(** The spec's three regions: two rows without the flag, one of them
    under each value of the flag. *)
Lemma flag_splits_rows_sample :
  let w := Sample.world (Sample.regions, None) in
  fetched (trace (Sample.run w Sample.unset (Sample.want false)))
  = Some (Sample.regions, None) /\
  Permutation
    (rows (trace (Sample.run w Sample.unset (Sample.want false))))
    (rows (trace (Sample.run w Sample.supplied (Sample.want true)))
     ++ rows (trace (Sample.run w Sample.supplied (Sample.want false)))).
Proof.
  split; [reflexivity|].
  apply (@flag_splits_rows Sample.AdminUserName Sample.DefaultRegion
           (Sample.world (Sample.regions, None)) Sample.unset Sample.supplied
           (Sample.want false) Sample.regions); reflexivity.
Defined.

(** A disabled region and an enabled one with the same id, name and
    multi-AZ support have the same row. *)
Lemma row_identifies_region_sample :
  let twin := {| ID := "us-west-1"; DisplayName := "US West";
                 Enabled := true; SupportsMultiAZ := true |} in
  tab_free (ID twin) = true /\
  tab_free (DisplayName twin) = true /\
  row Sample.us_west_1 = row twin /\
  ID Sample.us_west_1 = ID twin /\
  DisplayName Sample.us_west_1 = DisplayName twin /\
  SupportsMultiAZ Sample.us_west_1 = SupportsMultiAZ twin.
Proof.
  split; [reflexivity | split; [reflexivity | split; [reflexivity|]]].
  apply (@row_identifies_region Sample.us_west_1
           {| ID := "us-west-1"; DisplayName := "US West";
              Enabled := true; SupportsMultiAZ := true |});
    reflexivity.
Defined.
++++++++
* [TASK OBJECTIVE]: The answer must be a word-for-word transcription of every record above.

* [REPLY TO THE EXERCISE]:
(** The spec's three regions: two rows without the flag, one of them
    under each value of the flag. *)
Lemma flag_splits_rows_sample :
  let w := Sample.world (Sample.regions, None) in
  fetched (trace (Sample.run w Sample.unset (Sample.want false)))
  = Some (Sample.regions, None) /\
  Permutation
    (rows (trace (Sample.run w Sample.unset (Sample.want false))))
    (rows (trace (Sample.run w Sample.supplied (Sample.want true)))
     ++ rows (trace (Sample.run w Sample.supplied (Sample.want false)))).
Proof.
  split; [reflexivity|].
  apply (@flag_splits_rows Sample.AdminUserName Sample.DefaultRegion
           (Sample.world (Sample.regions, None)) Sample.unset Sample.supplied
           (Sample.want false) Sample.regions); reflexivity.
Defined.

(** A disabled region and an enabled one with the same id, name and
    multi-AZ support have the same row. *)
Lemma row_identifies_region_sample :
  let twin := {| ID := "us-west-1"; DisplayName := "US West";
                 Enabled := true; SupportsMultiAZ := true |} in
  tab_free (ID twin) = true /\
  tab_free (DisplayName twin) = true /\
  row Sample.us_west_1 = row twin /\
  ID Sample.us_west_1 = ID twin /\
  DisplayName Sample.us_west_1 = DisplayName twin /\
  SupportsMultiAZ Sample.us_west_1 = SupportsMultiAZ twin.
Proof.
  split; [reflexivity | split; [reflexivity | split; [reflexivity|]]].
  apply (@row_identifies_region Sample.us_west_1
           {| ID := "us-west-1"; DisplayName := "US West";
              Enabled := true; SupportsMultiAZ := true |});
    reflexivity.
Defined.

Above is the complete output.